[Saved data entries]
>>>
(** * Store layer of the gitness fork: optimistic locking, path lookup, enums

    A shallow embedding of
      - [types/enum/order.go]                 (module [Enum]),
      - [internal/store/database/pipeline.go] (module [PipelineStore]),
      - [internal/store/database/repo.go]     (module [RepoStore]),
      - the branch adapter of the git layer   (module [Adapter]),
      - the remaining methods of the two stores (modules [PipelineCrud]
        and [RepoCrud]),
    followed by the properties proved about them.

    Conventions.  Go's [int64] is [Z] with the wrap-around written out
    ([Int64.wrap]); a Go [string] is a sequence of bytes, here [string];
    a Go [error] is a value of [Errors.error], [nil] being [None]; a
    pointer to a struct is an index into a heap of structs. *)

From Stdlib Require Import ZArith String Ascii List Lia Bool.
From stdpp Require Import base list.

Open Scope string_scope.
Open Scope Z_scope.

(* ===================================================================== *)
(** * Part I: the embedding                                               *)
(* ===================================================================== *)

(** ** Go's 64-bit signed integers *)

Module Int64.

Definition min_int : Z := - 2 ^ 63.
Definition max_int : Z := 2 ^ 63 - 1.
Definition modulus : Z := 2 ^ 64.

(** Two's-complement reduction into [[min_int, max_int]]. *)
Definition wrap (z : Z) : Z := (z - min_int) mod modulus + min_int.

Definition add (a b : Z) : Z := wrap (a + b).

(** [x++] on an [int64] variable. *)
Definition incr (a : Z) : Z := add a 1.

End Int64.

(** ** The fragments of Go's [strings] package that the code calls *)

Module GoStrings.

Definition byte_val (c : ascii) : nat := nat_of_ascii c.

(** [c < utf8.RuneSelf] *)
Definition is_ascii_byte (c : ascii) : bool := (byte_val c <? 128)%nat.

Definition is_upper_byte (c : ascii) : bool :=
  ((65 <=? byte_val c) && (byte_val c <=? 90))%nat.

(** [c += 'a' - 'A'] for an upper-case ASCII letter. *)
Definition lower_byte (c : ascii) : ascii :=
  if is_upper_byte c then ascii_of_nat (byte_val c + 32) else c.

Fixpoint all_bytes (f : ascii -> bool) (s : string) : bool :=
  match s with
  | EmptyString => true
  | String c s' => f c && all_bytes f s'
  end.

Fixpoint any_byte (f : ascii -> bool) (s : string) : bool :=
  match s with
  | EmptyString => false
  | String c s' => f c || any_byte f s'
  end.

Fixpoint map_bytes (f : ascii -> ascii) (s : string) : string :=
  match s with
  | EmptyString => EmptyString
  | String c s' => String (f c) (map_bytes f s')
  end.

Definition isASCII (s : string) : bool := all_bytes is_ascii_byte s.

(** The table [asciiSpace]: tab, line feed, vertical tab, form feed,
    carriage return and space. *)
Definition asciiSpace (c : ascii) : bool :=
  let n := byte_val c in
  ((n =? 9) || (n =? 10) || (n =? 11) || (n =? 12) || (n =? 13) || (n =? 32))%nat.

Fixpoint rev_string (acc s : string) : string :=
  match s with
  | EmptyString => acc
  | String c s' => rev_string (String c acc) s'
  end.

(** ASCII-only comparison up to letter case, byte by byte. *)
Fixpoint asciiEqualFold (s t : string) : bool :=
  match s, t with
  | EmptyString, EmptyString => true
  | String a s', String b t' =>
      Ascii.eqb (lower_byte a) (lower_byte b) && asciiEqualFold s' t'
  | _, _ => false
  end.

(** A byte that [TrimSpace] keeps on its fast paths: ASCII, no space. *)
Definition solid (c : ascii) : bool := is_ascii_byte c && negb (asciiSpace c).

Section Unicode.

(** The Unicode tables of Go's runtime are not part of this
    development.  The three slow paths that consult them are taken as
    parameters; every fast path (input made of ASCII bytes only) is
    written out. *)
Variable unicode_Map_ToLower : string -> string.
Variable unicode_TrimFunc_IsSpace : string -> string.
Variable unicode_TrimRightFunc_IsSpace : string -> string.

(** [strings.ToLower]: the ASCII fast path returns [s] itself when it
    has no upper-case letter and maps the letters otherwise. *)
Definition ToLower (s : string) : string :=
  if isASCII s then
    if negb (any_byte is_upper_byte s) then s
    else map_bytes lower_byte s
  else unicode_Map_ToLower s.

(** Second loop of [strings.TrimSpace], run on the reversed remainder
    [r] (its first byte is the last byte of [s[start:stop]]). *)
Fixpoint trim_stop (r : string) : string :=
  match r with
  | EmptyString => EmptyString
  | String c r' =>
      if negb (is_ascii_byte c) then
        unicode_TrimRightFunc_IsSpace (rev_string EmptyString r)
      else if asciiSpace c then trim_stop r'
      else rev_string EmptyString r
  end.

(** [strings.TrimSpace]: first loop over the leading bytes, then
    [trim_stop] over the trailing ones. *)
Fixpoint TrimSpace (s : string) : string :=
  match s with
  | EmptyString => EmptyString
  | String c s' =>
      if negb (is_ascii_byte c) then unicode_TrimFunc_IsSpace s
      else if asciiSpace c then TrimSpace s'
      else trim_stop (rev_string EmptyString s)
  end.

End Unicode.

End GoStrings.

(** ** [types/enum/order.go] *)

Module Enum.

(** [type Order int] *)
Definition Order : Type := Z.

(** The [iota] enumeration. *)
Definition OrderDefault : Order := 0.
Definition OrderAsc : Order := 1.
Definition OrderDesc : Order := 2.

(** [func (e Order) String() string] *)
Definition Order_String (e : Order) : string :=
  if e =? OrderDesc then "desc" else "asc".

Section WithUnicode.

Variable unicode_Map_ToLower : string -> string.

(** [func ParseOrder(s string) Order] *)
Definition ParseOrder (s : string) : Order :=
  let l := GoStrings.ToLower unicode_Map_ToLower s in
  if String.eqb l "asc" || String.eqb l "ascending" then OrderAsc
  else if String.eqb l "desc" || String.eqb l "descending" then OrderDesc
  else OrderDefault.

End WithUnicode.

End Enum.

(** ** Errors *)

Module Errors.

(** What [database/sql] and the driver report. *)
Inductive DriverError : Type :=
| ErrNoRows
| UniqueViolation
| DriverFailure (detail : string).

(** Go [error] values that reach the callers of the store.  The first
    six are the sentinels; [Foreign] is an error made outside the store
    (a callback, the path transformation, the database, git); [Wrapped]
    is [errors.Wrap], or [fmt.Errorf] with the verb for wrapping. *)
Inductive error : Type :=
| ErrVersionConflict
| ErrNoChangeInRequestedMove
| ErrResourceNotFound
| ErrDuplicate
| ErrRepositoryPathEmpty
| ErrInvalidPath
| Foreign (detail : string)
| Wrapped (msg : string) (cause : error).

Fixpoint error_eqb (a b : error) : bool :=
  match a, b with
  | ErrVersionConflict, ErrVersionConflict => true
  | ErrNoChangeInRequestedMove, ErrNoChangeInRequestedMove => true
  | ErrResourceNotFound, ErrResourceNotFound => true
  | ErrDuplicate, ErrDuplicate => true
  | ErrRepositoryPathEmpty, ErrRepositoryPathEmpty => true
  | ErrInvalidPath, ErrInvalidPath => true
  | Foreign x, Foreign y => String.eqb x y
  | Wrapped m c, Wrapped m' c' => String.eqb m m' && error_eqb c c'
  | _, _ => false
  end.

(** [errors.Is]: [err] or an error in its chain of causes is [target]. *)
Fixpoint errors_Is (err target : error) : bool :=
  error_eqb err target ||
  match err with
  | Wrapped _ cause => errors_Is cause target
  | _ => false
  end.

(** Modelled from the spec: [processSQLErrorf] (and its exported twin
    [database.ProcessSQLErrorf]) is not among the sources.  By the error
    taxonomy, a query that matches no row becomes [NotFound], a violated
    unique index becomes the duplicate error, and every other storage
    error is wrapped with context and propagated. *)
Definition processSQLErrorf (e : DriverError) (msg : string) : error :=
  match e with
  | ErrNoRows => ErrResourceNotFound
  | UniqueViolation => ErrDuplicate
  | DriverFailure detail => Wrapped msg (Foreign detail)
  end.

End Errors.

(** ** [internal/store/database/pipeline.go] *)

Module PipelineStore.
Import Errors.
Local Open Scope list_scope.

(** [types.Pipeline], one field per column of [pipelineColumns]. *)
Record Pipeline : Type := mkPipeline {
  ID : Z;
  Description : string;
  SpaceID : Z;
  UID : string;
  Seq : Z;
  RepoID : Z;
  RepoType : string;
  RepoName : string;
  DefaultBranch : string;
  ConfigPath : string;
  Created : Z;
  Updated : Z;
  Version : Z
}.
Lemma mat_at_init (r c : nat) (f : nat -> nat -> R) (i j : nat) :
  (i < r)%nat -> (j < c)%nat -> mat_at (mat_init r c f) i j = f i j.
Proof.
  intros Hi Hj. unfold mat_at, mat_init. simpl.
  rewrite nth_map_seq by nia.
  rewrite Nat.Div0.mod_add, Nat.mod_small by lia.
  rewrite Nat.div_add by lia. rewrite Nat.div_small by lia. reflexivity.
Qed.

Lemma mat_init_wf (r c : nat) (f : nat -> nat -> R) : mat_wf (mat_init r c f).
Proof. unfold mat_wf, mat_init. simpl. now rewrite length_map, length_seq. Qed.

Lemma mat_at_map (f : R -> R) (a : mat) (i j : nat) :
  mat_wf a -> (i < n_rows a)%nat -> (j < n_cols a)%nat ->
  mat_at (mat_map f a) i j = f (mat_at a i j).
Proof.
  intros Hwf Hi Hj. unfold mat_at, mat_map. simpl.
  rewrite (nth_indep _ 0%R (f 0%R)).
  - apply map_nth.
  - rewrite length_map. red in Hwf. rewrite Hwf. nia.
Qed.

Lemma mat_map_wf (f : R -> R) (a : mat) : mat_wf a -> mat_wf (mat_map f a).
Proof. unfold mat_wf, mat_map. simpl. now rewrite length_map. Qed.

Lemma mat_at_mem (P : R -> Prop) (a : mat) (i j : nat) :
  mat_wf a -> Forall P (mem a) ->
  (i < n_rows a)%nat -> (j < n_cols a)%nat -> P (mat_at a i j).
Proof.
  intros Hwf H Hi Hj. rewrite Forall_forall in H. apply H.
  unfold mat_at. apply nth_In. red in Hwf. rewrite Hwf. nia.
Qed.

Lemma big_sum_ext (n : nat) (f g : nat -> R) :
  (forall k, (k < n)%nat -> f k = g k) -> big_sum n f = big_sum n g.
Proof.
  intros H. unfold big_sum. f_equal. apply map_ext_in.
  intros k Hk. apply in_seq in Hk. apply H. lia.
Qed.

Lemma big_sum_S (n : nat) (f : nat -> R) :
  big_sum (S n) f = (big_sum n f + f n)%R.
Proof.
  unfold big_sum. rewrite seq_S, map_app. simpl.
  generalize (map f (seq 0 n)). intros l.
  induction l as [|a l IH]; simpl; [lra|rewrite IH; lra].
Qed.

Lemma big_sum_nonneg (n : nat) (f : nat -> R) :
  (forall k, (k < n)%nat -> (0 <= f k)%R) -> (0 <= big_sum n f)%R.
Proof.
  induction n as [|n IH]; intros H.
  - unfold big_sum. simpl. lra.
  - rewrite big_sum_S. assert (0 <= big_sum n f)%R by (apply IH; auto).
    assert (0 <= f n)%R by (apply H; lia). lra.
Qed.

Lemma accu_big_sum (l : list R) :
  fold_right Rplus 0%R l = big_sum (length l) (fun k => nth k l 0%R).
Proof.
  induction l as [|a l IH] using rev_ind; [reflexivity|].
  rewrite length_app. simpl. rewrite Nat.add_1_r, big_sum_S.
  rewrite fold_right_app. simpl.
  assert (E : forall (l : list R) (x : R),
             fold_right Rplus x l = (fold_right Rplus 0 l + x)%R).
  { clear. induction l as [|b l IH]; intros x; simpl; [lra|].
    rewrite IH. lra. }
  rewrite E, IH. f_equal.
  - apply big_sum_ext. intros k Hk. now rewrite app_nth1.
  - rewrite app_nth2, Nat.sub_diag by lia. simpl. lra.
Qed.

(** ** What a successful operation tells *)

Lemma lift2_ok_inv {A B C : Type} (f : A -> B -> result C)
  (a : result A) (b : result B) (c : C) :
  lift2 f a b = Ok c -> exists x y, a = Ok x /\ b = Ok y /\ f x y = Ok c.
Proof.
  unfold lift2. intros H.
  apply bind_ok_inv in H. destruct H as (x & Hx & H).
  apply bind_ok_inv in H. destruct H as (y & Hy & H). eauto.
Qed.

Lemma fmap_ok_inv {A B : Type} (f : A -> B) (a : result A) (b : B) :
  fmap f a = Ok b -> exists x, a = Ok x /\ b = f x.
Proof.
  unfold fmap. intros H. apply bind_ok_inv in H.
  destruct H as (x & Hx & H). inversion H. eauto.
Qed.

Lemma evaluated_inv (m x : mat) : evaluated m = Ok x -> x = m.
Proof. unfold evaluated. intros H. now inversion H. Qed.

Lemma elementwise_inv (what : string) (op : R -> R -> R) (a b c : mat) :
  elementwise what op a b = Ok c ->
  n_rows b = n_rows a /\ n_cols b = n_cols a /\
  c = mat_init (n_rows a) (n_cols a)
        (fun i j => op (mat_at a i j) (mat_at b i j)).
Proof.
  unfold elementwise, same_size.
  destruct (Nat.eqb_spec (n_rows a) (n_rows b));
    destruct (Nat.eqb_spec (n_cols a) (n_cols b)); simpl;
    intros H; inversion H. auto.
Qed.

Lemma mat_mul_inv (a b c : mat) :
  mat_mul a b = Ok c ->
  n_rows b = n_cols a /\
  c = mat_init (n_rows a) (n_cols b)
        (fun i j => big_sum (n_cols a)
                      (fun k => (mat_at a i k * mat_at b k j)%R)).
Proof.
  unfold mat_mul. destruct (Nat.eqb_spec (n_cols a) (n_rows b));
    intros H; inversion H. auto.
Qed.

Lemma each_col_inv (what : string) (op : R -> R -> R) (a v c : mat) :
  each_col what op a v = Ok c ->
  n_rows v = n_rows a /\ n_cols v = 1%nat /\
  c = mat_init (n_rows a) (n_cols a)
        (fun i j => op (mat_at a i j) (mat_at v i 0)).
Proof.
  unfold each_col. destruct (Nat.eqb_spec (n_rows v) (n_rows a));
    destruct (Nat.eqb_spec (n_cols v) 1); simpl; intros H; inversion H. auto.
Qed.

Lemma forallb_Rnonzero (l : list R) :
  forallb Rnonzero l = true -> Forall (fun x => x <> 0%R) l.
Proof.
  intros H. rewrite forallb_forall in H. apply Forall_forall.
  intros x Hx. specialize (H x Hx). unfold Rnonzero in H.
  destruct (Req_dec_T x 0); [discriminate|assumption].
Qed.
(** C9: the identity the extractors keep is the name line stripped, with the
    occurrences of ['PTE'] deleted, stripped again: the name step writes it
    whatever the line, the positional extractor returns it whenever it
    returns, and the manual script always does.  An occurrence is deleted
    wherever it stands in the line, and a line without ['PTE'] is left as it
    is, so the other rank markers stay in the identity. *)
Theorem identity_normalization_deletes_PTE_only :
  (∀ (lines : list string) (pos : nat) (l : string) (sd : Soldier),
      lines !! (pos + 2) = Some l →
      Positional.read_name lines pos sd
      = Ok (set_name (Py.strip (Py.replace_PTE (Py.strip l))) sd))
  ∧ (∀ (lines : list string) (pos : nat) (serial : py_val) (l : string) (sd : Soldier),
      lines !! (pos + 2) = Some l →
      Positional.soldier_data lines pos serial = Ok sd →
      name sd = Py.strip (Py.replace_PTE (Py.strip l)))
  ∧ (∀ (lines : list string) (pos : nat) (serial : py_val) (l : string),
      lines !! (pos + 2) = Some l →
      ∃ sd, Inline.soldier_data Py.int_py2 lines pos serial = Ok sd
            ∧ name sd = Py.strip (Py.replace_PTE (Py.strip l)))
  ∧ (∀ a b : string,
      Py.replace_PTE (a +:+ "PTE" +:+ b) = Py.replace_PTE a +:+ Py.replace_PTE b)
  ∧ (∀ s : string, Py.contains "PTE" s = false → Py.replace_PTE s = s)
  ∧ clean_name (Py.strip " SEPTEMBER PTE LIM ") = "SEMBER  LIM"
  ∧ clean_name (Py.strip "CPL TAN") = "CPL TAN"
  ∧ clean_name (Py.strip "SGT LEE") = "SGT LEE"
  ∧ clean_name (Py.strip "LTA ONG") = "LTA ONG".
Proof.
  split_and!; try reflexivity.
  - intros lines pos l sd Hl. rewrite read_name_spec. by rewrite Hl.
  - intros lines pos serial l sd Hl ->%soldier_data_returned.
    unfold slots_read. simpl. by rewrite Hl.
  - intros lines pos serial l Hl. eexists.
    split; [apply inline_soldier_data_reads_py2|].
    unfold slots_read. simpl. by rewrite Hl.
  - apply replace_PTE_app.
  - apply replace_PTE_absent.
Qed.

Lemma identity_normalization_deletes_PTE_only_witness :
  Positional.read_name ["1"; "ID001"; "PTE JOHN TAN"] 0 blank_soldier
  = Ok (set_name (Py.strip (Py.replace_PTE (Py.strip "PTE JOHN TAN"))) blank_soldier)
  ∧ name (mkSoldier "JOHN TAN" 0 0 "")
    = Py.strip (Py.replace_PTE (Py.strip "PTE JOHN TAN"))
  ∧ ∃ sd, Inline.soldier_data Py.int_py2 ["1"; "ID001"; "PTE JOHN TAN"] 0 (PyStr "1") = Ok sd
          ∧ name sd = Py.strip (Py.replace_PTE (Py.strip "PTE JOHN TAN")).
Proof.
  split_and!.
  - apply (proj1 identity_normalization_deletes_PTE_only
             ["1"; "ID001"; "PTE JOHN TAN"] 0 "PTE JOHN TAN" blank_soldier).
    reflexivity.
  - apply (proj1 (proj2 identity_normalization_deletes_PTE_only)
             ["1"; "ID001"; "PTE JOHN TAN"] 0 (PyStr "1") "PTE JOHN TAN"
             (mkSoldier "JOHN TAN" 0 0 "")); reflexivity.
  - apply (proj1 (proj2 (proj2 identity_normalization_deletes_PTE_only))
             ["1"; "ID001"; "PTE JOHN TAN"] 0 (PyStr "1") "PTE JOHN TAN").
    reflexivity.
Defined.
(* ===== verification/_CoqProject ===== *)
-Q . S2P
Prelude.v
Wire.v
Target.v
Limbs.v
Vardiff.v
Nonce.v
LargestRemainder.v
Pplns.v
RateLimit.v
Backend.v
PayoutFees.v
Stream.v
Framing.v
Hex.v
Zip301.v
Jobs.v
JobsInv.v
JobsWorld.v
JobsLife.v
JobsProps.v
Session.v
BackendClient.v
BackendClientProps.v
BackendClientHistory.v
Router.v
RouterProps.v
RouterThreads.v
Edge.v
Connection.v
ConnectionRun.v
ConnectionInv.v
ConnectionSteps.v
ConnectionRouter.v
ConnectionProps.v
Ledger.v
PayoutRequest.v
StoreDb.v
PayoutStore.v
Configuration.v
PayoutWatch.v
WinnerStore.v
Books.v
BatchPlan.v
StoreInv.v
WinnerInv.v
StoreOps.v
StoreEvolve.v
StoreDemo.v
Solvency.v
StoreProps.v
StoreJournal.v
SigningFence.v
WatchRotation.v
Proc.v
WecSigner.v
Settlement.v
PayoutRuntime.v
PayoutExpiry.v
Worker.v
WorkerSafe.v
WorkerReads.v
WorkerSteps.v
WorkerSettles.v
RuntimeChecks.v
WorkerTicks.v
WorkerRuns.v
WorkerProps.v
WorkerCrash.v
WecSignerRuns.v
WecSignerProps.v
WecSignerDemo.v
WecSignerIdempotent.v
<<<
**TO DO**
Which lines of the records above contain the word "detail"? Report each one.

**TASK SOLUTION**
| DriverFailure (detail : string).
| Foreign (detail : string)
  | DriverFailure detail => Wrapped msg (Foreign detail)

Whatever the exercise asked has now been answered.